▶ [Records supplied]
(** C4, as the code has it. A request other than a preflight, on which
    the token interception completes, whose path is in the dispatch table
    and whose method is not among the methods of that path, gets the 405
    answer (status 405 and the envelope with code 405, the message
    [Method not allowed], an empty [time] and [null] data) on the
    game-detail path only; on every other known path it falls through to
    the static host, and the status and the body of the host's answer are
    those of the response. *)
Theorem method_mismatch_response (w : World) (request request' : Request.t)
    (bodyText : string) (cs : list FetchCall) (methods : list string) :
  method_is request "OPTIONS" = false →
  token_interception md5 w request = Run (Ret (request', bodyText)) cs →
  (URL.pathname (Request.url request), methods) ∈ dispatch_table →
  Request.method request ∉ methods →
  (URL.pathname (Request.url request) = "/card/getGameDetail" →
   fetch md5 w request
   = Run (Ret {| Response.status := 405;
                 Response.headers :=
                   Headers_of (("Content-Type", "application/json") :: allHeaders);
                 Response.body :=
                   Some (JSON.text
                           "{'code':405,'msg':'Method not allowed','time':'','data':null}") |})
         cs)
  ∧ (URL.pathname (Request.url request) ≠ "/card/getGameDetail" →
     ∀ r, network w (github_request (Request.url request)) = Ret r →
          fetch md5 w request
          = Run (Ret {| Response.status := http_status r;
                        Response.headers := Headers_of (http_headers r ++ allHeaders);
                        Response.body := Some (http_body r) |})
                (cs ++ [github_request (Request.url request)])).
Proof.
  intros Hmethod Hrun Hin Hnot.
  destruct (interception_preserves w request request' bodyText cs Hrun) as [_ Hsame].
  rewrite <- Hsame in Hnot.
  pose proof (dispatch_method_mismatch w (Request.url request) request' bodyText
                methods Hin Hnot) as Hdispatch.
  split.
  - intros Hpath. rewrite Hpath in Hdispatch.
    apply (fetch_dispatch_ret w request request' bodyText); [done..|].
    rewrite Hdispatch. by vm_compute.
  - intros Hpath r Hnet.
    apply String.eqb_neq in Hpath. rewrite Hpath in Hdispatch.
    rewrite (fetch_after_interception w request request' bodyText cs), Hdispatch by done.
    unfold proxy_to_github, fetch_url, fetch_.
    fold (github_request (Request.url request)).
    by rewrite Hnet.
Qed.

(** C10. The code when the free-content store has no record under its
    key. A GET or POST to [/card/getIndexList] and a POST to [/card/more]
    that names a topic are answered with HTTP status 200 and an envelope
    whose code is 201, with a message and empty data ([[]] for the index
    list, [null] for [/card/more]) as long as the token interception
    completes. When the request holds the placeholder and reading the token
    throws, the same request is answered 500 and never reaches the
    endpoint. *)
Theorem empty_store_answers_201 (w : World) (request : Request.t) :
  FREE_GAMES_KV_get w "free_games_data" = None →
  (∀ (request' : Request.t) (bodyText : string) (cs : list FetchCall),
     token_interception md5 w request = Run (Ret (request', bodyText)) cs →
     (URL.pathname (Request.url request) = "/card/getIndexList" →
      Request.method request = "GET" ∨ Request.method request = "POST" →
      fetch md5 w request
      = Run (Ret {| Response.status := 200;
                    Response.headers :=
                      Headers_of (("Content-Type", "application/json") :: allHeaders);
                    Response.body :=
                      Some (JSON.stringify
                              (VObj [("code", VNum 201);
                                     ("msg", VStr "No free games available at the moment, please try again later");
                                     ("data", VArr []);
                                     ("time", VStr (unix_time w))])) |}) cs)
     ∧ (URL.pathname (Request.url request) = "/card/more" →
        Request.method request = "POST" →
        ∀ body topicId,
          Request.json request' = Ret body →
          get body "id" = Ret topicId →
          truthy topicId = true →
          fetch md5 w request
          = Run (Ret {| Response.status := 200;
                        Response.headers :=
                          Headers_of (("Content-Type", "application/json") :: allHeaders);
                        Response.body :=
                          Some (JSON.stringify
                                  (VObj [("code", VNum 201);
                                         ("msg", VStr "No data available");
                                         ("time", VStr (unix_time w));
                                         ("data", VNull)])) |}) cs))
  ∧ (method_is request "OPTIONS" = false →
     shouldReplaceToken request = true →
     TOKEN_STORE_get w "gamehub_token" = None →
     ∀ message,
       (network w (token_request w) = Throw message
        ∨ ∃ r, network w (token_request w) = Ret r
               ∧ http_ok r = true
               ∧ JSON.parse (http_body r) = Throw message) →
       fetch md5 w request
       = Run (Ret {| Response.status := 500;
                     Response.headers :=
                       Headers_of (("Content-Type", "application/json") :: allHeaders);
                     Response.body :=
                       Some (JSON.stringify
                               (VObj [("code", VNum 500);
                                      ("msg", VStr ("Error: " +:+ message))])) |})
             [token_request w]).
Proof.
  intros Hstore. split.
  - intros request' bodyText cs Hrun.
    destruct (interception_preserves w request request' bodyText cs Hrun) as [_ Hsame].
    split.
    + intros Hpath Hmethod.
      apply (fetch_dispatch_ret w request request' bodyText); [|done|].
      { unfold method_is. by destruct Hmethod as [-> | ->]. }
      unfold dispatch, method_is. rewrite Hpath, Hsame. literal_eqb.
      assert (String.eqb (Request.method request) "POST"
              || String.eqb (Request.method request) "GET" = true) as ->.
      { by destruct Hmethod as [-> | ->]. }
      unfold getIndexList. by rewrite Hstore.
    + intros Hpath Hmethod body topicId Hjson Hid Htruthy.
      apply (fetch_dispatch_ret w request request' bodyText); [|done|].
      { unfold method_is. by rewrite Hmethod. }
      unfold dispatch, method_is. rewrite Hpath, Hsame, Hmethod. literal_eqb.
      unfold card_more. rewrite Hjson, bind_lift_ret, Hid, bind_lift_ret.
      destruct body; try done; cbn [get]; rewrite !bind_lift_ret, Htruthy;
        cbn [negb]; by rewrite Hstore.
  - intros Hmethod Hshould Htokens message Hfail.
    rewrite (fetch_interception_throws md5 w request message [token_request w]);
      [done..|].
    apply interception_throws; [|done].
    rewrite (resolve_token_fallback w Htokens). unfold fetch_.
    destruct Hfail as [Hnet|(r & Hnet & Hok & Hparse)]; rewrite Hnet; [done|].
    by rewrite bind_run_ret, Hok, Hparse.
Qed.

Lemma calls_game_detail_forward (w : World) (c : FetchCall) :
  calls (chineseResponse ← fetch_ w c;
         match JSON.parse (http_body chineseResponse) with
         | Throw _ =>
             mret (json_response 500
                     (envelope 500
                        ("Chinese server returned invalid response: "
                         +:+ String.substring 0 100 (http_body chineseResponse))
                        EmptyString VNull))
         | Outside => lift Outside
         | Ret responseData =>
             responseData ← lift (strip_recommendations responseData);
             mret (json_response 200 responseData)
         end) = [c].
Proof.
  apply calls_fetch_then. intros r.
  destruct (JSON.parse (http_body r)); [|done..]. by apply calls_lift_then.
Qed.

▶ [Prompt] Please state how many lines in the data contain the word "Hmethod", giving only that number.

▶ [Reply] 8